POV: ROCCO BLACKWOOD
Voltei para dentro do prédio arrastando os pés descalços pelo concreto, sentindo a textura áspera queimar a sola da minha pele, mas a dor lá fora não era nada comparada ao descompasso violento que esmurrava o lado de dentro do meu peito. Meu coração batia tão forte e desordenado contra as costelas que eu conseguia ouvir o som abafado ecoando nos meus ouvidos.
Voltei para o apartamento peguei o celular com os dedos trêmulos e disquei o número da Sky. Uma, duas, três vezes seguidas.
Nada.
Só a gravação maldita da caixa postal. A rejeição imediata fez a minha garganta fechar em um nó seco e doloroso. Aquela ruiva tinha desligado o aparelho ou me bloqueado de vez.
Eu estava enlouquecendo, sentindo uma tontura leve fazer a sala girar em zigue-zague.
Mas eu não sou um homem de ficar cego sem respostas.

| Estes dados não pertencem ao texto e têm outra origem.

(* ===== verification/Repair.v ===== *)
(** Receipt equivocation and its repair, of
    [crates/catcoms-replication/src/epoch.rs] and [epoch/repair_state.rs]:
    [TenureSelection], [receipts_conflict], [ReceiptRepair] with its codec and
    authority checks, [conflicting_receipt_pair] and [ResolvedRepair]. *)

From S2P Require Import Prelude Wire Context Crypto Codec EpochBase Intent Authority Receipt Close.
From stdpp Require Import base list.
From Stdlib Require Import Init.Byte.
Local Open Scope N_scope.

(** * Tenure selections and conflicts *)

Record TenureSelection := mkTenureSelection {
  ts_tenure_id : bytes;
  ts_tenure_start_group_epoch : N;
  ts_inherited : InheritedCheckpoint;
  ts_owner_public_key : bytes
}.

#[global] Instance TenureSelection_eq_dec : EqDecision TenureSelection.
Proof. solve_decision. Defined.

(** [TenureSelection::from(&receipt)] *)
Definition selection_of (r : Receipt) : TenureSelection :=
  mkTenureSelection (r_tenure_id r) (r_tenure_start_group_epoch r) (r_inherited r)
    (r_owner_public_key r).

(** [[a, b]], sorted. *)
Definition sort_pair (p : bytes * bytes) : bytes * bytes :=
  if kltb p.2 p.1 then (p.2, p.1) else p.

Definition pair_contains (p : bytes * bytes) (h : bytes) : bool :=
  bool_decide (p.1 = h) || bool_decide (p.2 = h).

Section conflicts.
Context {C : Crypto}.

Definition canonical_receipt_pair (a b : Receipt) : Receipt * Receipt :=
  if kltb (Receipt_hash a) (Receipt_hash b) then (a, b) else (b, a).

Definition receipts_conflict (a b : Receipt) : bool :=
  bool_decide (r_document a = r_document b)
  && bool_decide (r_tenure_id a = r_tenure_id b)
  && bool_decide (Receipt_hash a <> Receipt_hash b)
  && ((r_closed_epoch a =? r_closed_epoch b)
      || bool_decide (selection_of a <> selection_of b)).
End conflicts.

(** * Repairs *)

Record ReceiptRepair := mkReceiptRepair {
  rp_document : LogicalDocument;
  rp_tenure_id : bytes;
  rp_issuer_tenure_start_group_epoch : option N;
  rp_receipt_hashes : bytes * bytes;
  rp_selected_receipt_hash : bytes;
  rp_repair_sequence : N;
  rp_owner_public_key : bytes;
  rp_signature : bytes
}.

#[global] Instance ReceiptRepair_eq_dec : EqDecision ReceiptRepair.
Proof. solve_decision. Defined.

Definition next_sequence_after (high_water : N) : result ReplError N :=
  ok_or (checked_add u64_max high_water 1) RepairSequenceExhausted.

Definition is_v2 (r : ReceiptRepair) : bool :=
  match rp_issuer_tenure_start_group_epoch r with Some _ => true | None => false end.

Definition Repair_unsigned_bytes (r : ReceiptRepair) : bytes :=
  let e := [] |> put_u8 (if is_v2 r then 2 else 1)
              |> put_document (rp_document r)
              |> put_hash (rp_tenure_id r) in
  let e := match rp_issuer_tenure_start_group_epoch r with
           | Some start => e |> put_u64 start
           | None => e
           end in
  e |> put_hash (rp_receipt_hashes r).1
    |> put_hash (rp_receipt_hashes r).2
    |> put_hash (rp_selected_receipt_hash r)
    |> put_u64 (rp_repair_sequence r)
    |> put_bytes_x (rp_owner_public_key r).

Definition Repair_encode (r : ReceiptRepair) : bytes :=
  envelope (Repair_unsigned_bytes r) (rp_signature r).

Definition read_issuer (version : N) : dec ReplError (option N) :=
  if version =? 2 then (start ← mal get_u64; mret (Some start)) else mret None.

Definition Repair_read (signature : bytes) : dec ReplError ReceiptRepair :=
  version ← mal get_u8;
  _ ← dec_refuse (negb (version =? 1) && negb (version =? 2)) Malformed;
  document ← get_document;
  tenure ← get_fixed 32;
  issuer ← read_issuer version;
  h0 ← get_fixed 32;
  h1 ← get_fixed 32;
  selected ← get_fixed 32;
  sequence ← mal get_u64;
  key ← mal get_bytes;
  mret (mkReceiptRepair document tenure issuer (h0, h1) selected sequence key signature).

Definition Repair_decode (input : bytes) : result ReplError ReceiptRepair :=
  _ ← refuse_if (MAX_RECEIPT_BYTES <? len input) EpochBound;
  e ← run_exact read_envelope input;
  r ← run_exact (Repair_read e.2) e.1;
  _ ← refuse_if (negb (len (rp_owner_public_key r) =? 32)
                 || negb (kltb (rp_receipt_hashes r).1 (rp_receipt_hashes r).2)
                 || negb (pair_contains (rp_receipt_hashes r) (rp_selected_receipt_hash r)))
        Malformed;
  _ ← refuse_if (bool_decide (Repair_encode r <> input)) Malformed;
  mret r.

Section repairs.
Context {C : Crypto}.

Definition Repair_signature_hash (r : ReceiptRepair) : bytes :=
  hash_parts (if is_v2 r then bytes_of_string "catcoms-repair-sig:v2"
              else bytes_of_string "catcoms-repair-sig:v1") [Repair_unsigned_bytes r].

Definition Repair_hash (r : ReceiptRepair) : bytes :=
  hash_parts (if is_v2 r then bytes_of_string "catcoms-repair:v2"
              else bytes_of_string "catcoms-repair:v1")
    [Repair_unsigned_bytes r; rp_signature r].

Definition Repair_sign (document : LogicalDocument) (tenure : bytes)
    (receipt_hashes : bytes * bytes) (selected : bytes) (sequence : N) (owner : MlsDevice)
    : result ReplError ReceiptRepair :=
  let hs := sort_pair receipt_hashes in
  _ ← refuse_if (bool_decide (hs.1 = hs.2) || negb (pair_contains hs selected)) Malformed;
  let repair s := mkReceiptRepair document tenure None hs selected sequence
                    (public_key_bytes owner) s in
  s ← sign_with owner (Repair_signature_hash (repair (replicate 64 x00)));
  _ ← refuse_if (MAX_RECEIPT_BYTES <? len (Repair_encode (repair s))) EpochBound;
  mret (repair s).

Definition Repair_sign_in_tenure (document : LogicalDocument) (fault_tenure_id : bytes)
    (receipt_hashes : bytes * bytes) (selected : bytes) (sequence issuer_start : N)
    (owner : MlsDevice) : result ReplError ReceiptRepair :=
  _ ← refuse_if (sequence =? 0) ReceiptConflict;
  v1 ← Repair_sign document fault_tenure_id receipt_hashes selected sequence owner;
  let repair s := mkReceiptRepair (rp_document v1) (rp_tenure_id v1) (Some issuer_start)
                    (rp_receipt_hashes v1) (rp_selected_receipt_hash v1) (rp_repair_sequence v1)
                    (rp_owner_public_key v1) s in
  s ← sign_with owner (Repair_signature_hash (repair (rp_signature v1)));
  _ ← refuse_if (MAX_RECEIPT_BYTES <? len (Repair_encode (repair s))) EpochBound;
  mret (repair s).

Definition verify_historical (r : ReceiptRepair) : result ReplError unit :=
  refuse_if
    (is_empty (server_id (rp_document r))
     || (MAX_SERVER_ID_BYTES <? len (server_id (rp_document r)))
     || is_empty (logical_key (rp_document r))
     || (MAX_LOGICAL_KEY_BYTES <? len (logical_key (rp_document r)))
     || negb (len (rp_owner_public_key r) =? 32)
     || (MAX_RECEIPT_BYTES <? len (Repair_encode r))
     || negb (kltb (rp_receipt_hashes r).1 (rp_receipt_hashes r).2)
     || negb (pair_contains (rp_receipt_hashes r) (rp_selected_receipt_hash r))
     || negb (verify_with_public_bytes (rp_owner_public_key r)
                (Repair_signature_hash r) (rp_signature r))) EpochAuthority.

Definition Repair_verify_current_owner {G} `{OwnerAuthority G} (r : ReceiptRepair) (group : G)
    (expected_issuer_tenure_start : N) : result ReplError unit :=
  _ ← refuse_if (bool_decide (server_id (rp_document r) <> group_id group)) EpochScope;
  let owner := from_public_key_bytes (rp_owner_public_key r) in
  _ ← refuse_if
        (bool_decide (rp_issuer_tenure_start_group_epoch r <> Some expected_issuer_tenure_start)
         || (group_epoch group <? expected_issuer_tenure_start)
         || negb (is_current_owner group owner (rp_owner_public_key r))) EpochAuthority;
  verify_historical r.

(** [ReceiptRepair::verify_signature_only] *)
Definition Repair_verify_signature_only (r : ReceiptRepair) : result ReplError unit :=
  _ ← verify_historical r;
  _ ← Repair_decode (Repair_encode r);
  mret tt.

(** One receipt of [conflicting_receipt_pair]'s loop. *)
Definition check_evidence_receipt (document : LogicalDocument) (r : Receipt)
    : result ReplError unit :=
  _ ← refuse_if ((MAX_SERVER_ID_BYTES <? len (server_id (r_document r)))
                 || (MAX_LOGICAL_KEY_BYTES <? len (logical_key (r_document r)))
                 || negb (len (r_owner_public_key r) =? 32)) EpochBound;
  r' ← Receipt_decode (Receipt_encode r);
  _ ← refuse_if (bool_decide (r' <> r)) Malformed;
  _ ← Receipt_verify_signature_only r;
  refuse_if (bool_decide (r_document r <> document)) EpochScope.

Definition conflicting_receipt_pair (document : LogicalDocument) (a b : Receipt)
    : result ReplError unit :=
  _ ← check_evidence_receipt document a;
  _ ← check_evidence_receipt document b;
  refuse_if (negb (receipts_conflict a b)) ReceiptConflict.

Definition check_evidence (r : ReceiptRepair) (a b : Receipt) : result ReplError unit :=
  _ ← conflicting_receipt_pair (rp_document r) a b;
  let hashes := sort_pair (Receipt_hash a, Receipt_hash b) in
  refuse_if (bool_decide (rp_tenure_id r <> r_tenure_id a)
             || bool_decide (rp_receipt_hashes r <> hashes)
             || negb (pair_contains (rp_receipt_hashes r) (rp_selected_receipt_hash r))
             || negb (is_v2 r)
             || (rp_repair_sequence r =? 0)) ReceiptConflict.
End repairs.

(** * Resolved repairs *)

Record ResolvedRepair := mkResolvedRepair {
  rs_repair : ReceiptRepair;
  rs_selected : Receipt;
  rs_losing : Receipt
}.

Eu tinha mandado instalar um rastreador GPS no celular dela semanas atrás, por pura obsessão possessiva e segurança. Abri o aplicativo de monitoramento no meu aparelho secundário e puxei a localização em tempo real. O ponto piscando na tela indicava que o táxi dela estava se deslocando pela avenida principal, se afastando do meu quadrante a cada segundo.
Senti uma pontada aguda, uma opressão sufocante no centro do peito, como se uma mão gigante estivesse esmagando o meu esterno, tirando o meu oxigênio.
A Jussara ainda estava terminando de fechar a mala menor no hall da sala. Ela me olhou de soslaio, ajeitando a alça da bolsa no ombro.
— Eu vou sair agora, Rocco. Vou encontrar sua avó e Christian para o café da manhã, mas a nossa conversa sobre o Grupo STAR e o casamento ainda não acabou — ela avisou, a voz saindo naquele tom manso que me dava nos nervos. Ela apontou com o queixo para a porta por onde a Sky tinha sumido. — Aquela garota... você gosta dela de verdade?
— Sim — respondi curto, a minha voz saindo grossa, sem espaço para o debate, sentindo o meu maxilar estalar de tanta força que eu fazia nos dentes.
Jussara soltou um riso seco e caminhou até a entrada, parando antes de acionar o elevador.
— Mas ela tem sobrenome? Ela tem história, Rocco? O que essa mulher pode agregar para o seu império?
— Isso não importa — sibilei, sentindo o ódio queimar o fundo da minha garganta.
— Isso é a única coisa que importa. Mas o que está acontecendo com você?
— Nada — passei por ela em direção à geladeira, ignorando a presença dela e focando na queimação de azia que subia do meu estômago.
— Você nunca foi um salvador, nunca foi um homem gentil. Acho melhor você rever os seus conceitos e pensar no que está em jogo.
Cravei os meus olhos verdes nela, mantendo a boca fechada enquanto a náusea violenta provocada pelo estresse me deixava com vontade de vomitar ali mesmo no chão.
— Não me olha assim, gatinho. Eu também não queria me casar — ela provocou, dando um sorriso de canto.